TASK TO CARRY OUT:
Using the data below, return every line that holds the word "Require".

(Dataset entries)

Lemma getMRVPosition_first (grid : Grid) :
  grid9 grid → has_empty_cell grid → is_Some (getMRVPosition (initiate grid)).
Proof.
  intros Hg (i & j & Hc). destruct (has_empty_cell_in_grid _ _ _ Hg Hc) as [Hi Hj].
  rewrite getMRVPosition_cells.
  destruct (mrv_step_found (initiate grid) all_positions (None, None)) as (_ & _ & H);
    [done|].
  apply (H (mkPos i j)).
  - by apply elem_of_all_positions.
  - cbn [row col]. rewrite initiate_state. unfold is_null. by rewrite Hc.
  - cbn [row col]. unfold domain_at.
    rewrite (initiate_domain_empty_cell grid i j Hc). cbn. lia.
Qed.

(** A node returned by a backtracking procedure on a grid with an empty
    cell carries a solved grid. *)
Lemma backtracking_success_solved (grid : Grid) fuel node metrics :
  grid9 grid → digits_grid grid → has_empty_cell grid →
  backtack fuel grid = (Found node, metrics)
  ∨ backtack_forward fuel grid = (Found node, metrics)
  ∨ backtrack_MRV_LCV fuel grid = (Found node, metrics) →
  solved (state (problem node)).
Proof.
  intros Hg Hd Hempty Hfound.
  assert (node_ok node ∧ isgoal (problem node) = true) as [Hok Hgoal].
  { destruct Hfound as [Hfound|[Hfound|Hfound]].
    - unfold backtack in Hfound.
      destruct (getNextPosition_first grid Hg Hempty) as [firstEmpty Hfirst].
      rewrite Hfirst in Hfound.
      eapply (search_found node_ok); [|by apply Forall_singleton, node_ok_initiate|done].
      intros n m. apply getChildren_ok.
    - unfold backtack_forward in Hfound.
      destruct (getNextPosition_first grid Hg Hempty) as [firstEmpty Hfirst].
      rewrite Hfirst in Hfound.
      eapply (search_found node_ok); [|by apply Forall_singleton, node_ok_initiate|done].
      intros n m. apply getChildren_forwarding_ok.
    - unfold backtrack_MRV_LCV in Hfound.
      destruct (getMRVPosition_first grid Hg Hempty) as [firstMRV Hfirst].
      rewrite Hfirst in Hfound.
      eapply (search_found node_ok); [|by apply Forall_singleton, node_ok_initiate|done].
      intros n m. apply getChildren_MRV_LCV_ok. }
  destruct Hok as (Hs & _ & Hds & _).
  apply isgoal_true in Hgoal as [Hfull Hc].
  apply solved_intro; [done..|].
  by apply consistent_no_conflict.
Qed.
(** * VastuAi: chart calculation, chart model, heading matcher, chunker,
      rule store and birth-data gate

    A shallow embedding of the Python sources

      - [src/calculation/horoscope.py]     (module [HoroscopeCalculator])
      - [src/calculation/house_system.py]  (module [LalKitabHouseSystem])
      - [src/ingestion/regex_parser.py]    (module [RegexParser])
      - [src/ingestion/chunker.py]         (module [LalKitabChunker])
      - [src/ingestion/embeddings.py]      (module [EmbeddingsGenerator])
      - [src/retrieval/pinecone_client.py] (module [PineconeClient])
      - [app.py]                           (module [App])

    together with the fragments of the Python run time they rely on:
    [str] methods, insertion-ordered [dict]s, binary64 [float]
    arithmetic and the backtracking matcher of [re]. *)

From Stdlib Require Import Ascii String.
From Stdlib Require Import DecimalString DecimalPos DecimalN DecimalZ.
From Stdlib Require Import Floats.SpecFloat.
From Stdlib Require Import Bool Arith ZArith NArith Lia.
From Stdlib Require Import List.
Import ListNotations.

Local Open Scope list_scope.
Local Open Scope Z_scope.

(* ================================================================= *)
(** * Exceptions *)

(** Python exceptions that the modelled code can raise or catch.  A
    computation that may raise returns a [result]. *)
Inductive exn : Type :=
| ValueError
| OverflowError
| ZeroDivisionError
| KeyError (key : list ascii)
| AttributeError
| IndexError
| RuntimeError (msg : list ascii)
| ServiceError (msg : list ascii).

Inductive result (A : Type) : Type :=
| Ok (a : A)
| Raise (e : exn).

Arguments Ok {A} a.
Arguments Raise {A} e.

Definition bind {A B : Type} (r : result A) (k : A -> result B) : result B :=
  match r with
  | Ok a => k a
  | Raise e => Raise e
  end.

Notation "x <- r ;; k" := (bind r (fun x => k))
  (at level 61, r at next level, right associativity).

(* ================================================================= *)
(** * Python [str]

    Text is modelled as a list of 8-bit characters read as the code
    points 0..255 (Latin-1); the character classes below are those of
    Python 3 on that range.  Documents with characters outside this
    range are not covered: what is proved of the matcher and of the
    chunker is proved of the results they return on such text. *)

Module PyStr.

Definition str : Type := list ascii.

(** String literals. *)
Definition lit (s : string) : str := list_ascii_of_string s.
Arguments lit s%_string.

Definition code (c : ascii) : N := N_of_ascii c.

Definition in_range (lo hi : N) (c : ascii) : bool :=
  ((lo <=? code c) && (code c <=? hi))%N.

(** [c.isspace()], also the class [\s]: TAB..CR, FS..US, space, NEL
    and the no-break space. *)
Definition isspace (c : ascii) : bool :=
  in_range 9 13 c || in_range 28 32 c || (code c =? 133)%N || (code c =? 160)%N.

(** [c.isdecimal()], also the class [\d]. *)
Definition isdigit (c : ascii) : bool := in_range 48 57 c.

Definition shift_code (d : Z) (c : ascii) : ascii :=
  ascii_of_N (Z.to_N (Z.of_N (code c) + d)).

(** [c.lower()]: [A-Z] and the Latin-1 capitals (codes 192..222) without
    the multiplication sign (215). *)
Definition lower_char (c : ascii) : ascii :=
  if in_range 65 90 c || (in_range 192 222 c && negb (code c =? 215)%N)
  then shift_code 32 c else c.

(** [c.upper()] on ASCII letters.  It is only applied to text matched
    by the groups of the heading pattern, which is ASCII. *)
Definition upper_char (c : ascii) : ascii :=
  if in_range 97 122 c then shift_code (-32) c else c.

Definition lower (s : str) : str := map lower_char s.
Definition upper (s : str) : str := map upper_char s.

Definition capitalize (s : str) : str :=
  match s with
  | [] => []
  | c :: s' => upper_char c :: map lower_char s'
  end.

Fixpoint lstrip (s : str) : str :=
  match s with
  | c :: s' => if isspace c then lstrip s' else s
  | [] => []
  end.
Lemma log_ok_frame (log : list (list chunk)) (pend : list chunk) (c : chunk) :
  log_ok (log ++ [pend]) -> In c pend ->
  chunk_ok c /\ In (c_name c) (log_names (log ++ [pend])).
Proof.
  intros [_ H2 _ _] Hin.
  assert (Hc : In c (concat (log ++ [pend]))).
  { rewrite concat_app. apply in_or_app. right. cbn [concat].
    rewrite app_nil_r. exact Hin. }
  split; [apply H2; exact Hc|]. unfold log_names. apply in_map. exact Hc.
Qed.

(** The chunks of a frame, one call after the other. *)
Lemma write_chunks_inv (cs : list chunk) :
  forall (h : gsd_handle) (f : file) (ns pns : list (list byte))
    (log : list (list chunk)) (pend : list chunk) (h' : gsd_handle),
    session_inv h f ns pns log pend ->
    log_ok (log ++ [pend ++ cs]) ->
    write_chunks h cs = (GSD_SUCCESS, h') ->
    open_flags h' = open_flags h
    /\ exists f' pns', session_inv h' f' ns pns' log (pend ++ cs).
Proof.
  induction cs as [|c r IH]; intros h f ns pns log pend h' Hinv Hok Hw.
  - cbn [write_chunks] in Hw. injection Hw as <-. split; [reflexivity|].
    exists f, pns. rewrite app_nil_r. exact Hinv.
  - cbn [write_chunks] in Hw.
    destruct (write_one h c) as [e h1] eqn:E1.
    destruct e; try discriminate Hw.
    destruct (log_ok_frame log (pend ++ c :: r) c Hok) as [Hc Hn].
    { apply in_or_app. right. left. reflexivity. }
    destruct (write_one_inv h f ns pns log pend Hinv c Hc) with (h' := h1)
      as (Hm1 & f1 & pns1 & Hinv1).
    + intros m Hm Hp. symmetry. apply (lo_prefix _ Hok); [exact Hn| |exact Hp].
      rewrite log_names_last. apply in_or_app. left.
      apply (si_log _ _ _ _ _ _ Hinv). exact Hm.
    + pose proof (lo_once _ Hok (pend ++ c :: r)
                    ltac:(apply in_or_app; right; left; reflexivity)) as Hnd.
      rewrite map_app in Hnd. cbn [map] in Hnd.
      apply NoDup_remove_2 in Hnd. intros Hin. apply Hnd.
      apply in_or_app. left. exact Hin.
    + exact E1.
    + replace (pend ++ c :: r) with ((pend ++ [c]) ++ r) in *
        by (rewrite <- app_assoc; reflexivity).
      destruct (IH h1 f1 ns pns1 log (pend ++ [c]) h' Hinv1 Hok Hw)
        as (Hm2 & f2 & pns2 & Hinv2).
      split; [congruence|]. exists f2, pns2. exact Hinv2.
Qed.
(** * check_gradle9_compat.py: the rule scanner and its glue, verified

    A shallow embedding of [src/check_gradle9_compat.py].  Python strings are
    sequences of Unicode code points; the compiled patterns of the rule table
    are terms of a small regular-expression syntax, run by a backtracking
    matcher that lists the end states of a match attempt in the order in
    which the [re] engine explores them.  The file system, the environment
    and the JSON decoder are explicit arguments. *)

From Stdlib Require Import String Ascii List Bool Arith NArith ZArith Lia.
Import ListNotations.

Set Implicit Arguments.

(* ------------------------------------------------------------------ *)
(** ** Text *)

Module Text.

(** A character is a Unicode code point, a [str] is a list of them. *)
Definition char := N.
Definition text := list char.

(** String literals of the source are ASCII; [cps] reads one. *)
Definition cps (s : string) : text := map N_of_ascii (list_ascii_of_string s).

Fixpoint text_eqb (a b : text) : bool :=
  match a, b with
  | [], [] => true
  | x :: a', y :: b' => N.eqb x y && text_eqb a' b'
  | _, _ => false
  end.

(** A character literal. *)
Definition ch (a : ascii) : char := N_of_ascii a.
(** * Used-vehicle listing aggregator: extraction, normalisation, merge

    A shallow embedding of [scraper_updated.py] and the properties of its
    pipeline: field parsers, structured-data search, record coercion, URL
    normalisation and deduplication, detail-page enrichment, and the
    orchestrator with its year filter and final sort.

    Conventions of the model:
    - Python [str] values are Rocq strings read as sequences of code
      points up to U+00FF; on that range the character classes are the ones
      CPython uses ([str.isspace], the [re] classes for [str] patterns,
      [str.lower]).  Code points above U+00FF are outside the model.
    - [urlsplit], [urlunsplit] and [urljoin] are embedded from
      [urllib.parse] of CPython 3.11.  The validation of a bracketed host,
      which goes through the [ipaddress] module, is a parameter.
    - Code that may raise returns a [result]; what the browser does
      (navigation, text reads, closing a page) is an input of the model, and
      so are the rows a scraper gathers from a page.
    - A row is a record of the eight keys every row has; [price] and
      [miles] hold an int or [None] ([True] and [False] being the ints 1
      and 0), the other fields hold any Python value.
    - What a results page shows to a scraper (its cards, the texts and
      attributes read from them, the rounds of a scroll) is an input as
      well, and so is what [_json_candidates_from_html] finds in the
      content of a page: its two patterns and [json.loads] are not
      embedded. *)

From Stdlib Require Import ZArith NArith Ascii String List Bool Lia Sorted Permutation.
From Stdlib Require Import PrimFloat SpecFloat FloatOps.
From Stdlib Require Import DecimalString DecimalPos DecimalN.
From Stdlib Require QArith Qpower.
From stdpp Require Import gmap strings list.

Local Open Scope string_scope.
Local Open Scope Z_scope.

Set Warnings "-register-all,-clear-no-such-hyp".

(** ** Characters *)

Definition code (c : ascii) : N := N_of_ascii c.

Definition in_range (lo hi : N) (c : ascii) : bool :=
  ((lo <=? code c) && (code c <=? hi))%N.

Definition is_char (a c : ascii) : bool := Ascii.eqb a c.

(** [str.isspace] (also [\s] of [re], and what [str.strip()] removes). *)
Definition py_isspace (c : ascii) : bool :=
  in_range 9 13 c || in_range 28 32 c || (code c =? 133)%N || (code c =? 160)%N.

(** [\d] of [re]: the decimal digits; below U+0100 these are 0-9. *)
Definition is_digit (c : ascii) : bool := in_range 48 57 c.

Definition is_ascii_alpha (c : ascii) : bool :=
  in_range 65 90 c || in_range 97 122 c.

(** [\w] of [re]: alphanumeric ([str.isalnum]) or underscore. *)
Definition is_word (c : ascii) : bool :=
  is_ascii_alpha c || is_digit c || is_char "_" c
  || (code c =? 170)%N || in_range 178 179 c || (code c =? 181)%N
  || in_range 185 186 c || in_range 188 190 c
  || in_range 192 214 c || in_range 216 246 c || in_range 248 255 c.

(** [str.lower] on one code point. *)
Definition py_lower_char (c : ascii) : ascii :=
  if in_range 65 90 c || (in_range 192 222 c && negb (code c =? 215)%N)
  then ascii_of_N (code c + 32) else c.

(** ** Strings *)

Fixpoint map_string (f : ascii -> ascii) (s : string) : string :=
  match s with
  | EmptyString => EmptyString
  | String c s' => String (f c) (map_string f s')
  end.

SOLUTION:
From Stdlib Require Import Ascii String.
From Stdlib Require Import DecimalString DecimalPos DecimalN DecimalZ.
From Stdlib Require Import Floats.SpecFloat.
From Stdlib Require Import Bool Arith ZArith NArith Lia.
From Stdlib Require Import List.
From Stdlib Require Import String Ascii List Bool Arith NArith ZArith Lia.
From Stdlib Require Import ZArith NArith Ascii String List Bool Lia Sorted Permutation.
From Stdlib Require Import PrimFloat SpecFloat FloatOps.
From Stdlib Require Import DecimalString DecimalPos DecimalN.
From Stdlib Require QArith Qpower.
From stdpp Require Import gmap strings list.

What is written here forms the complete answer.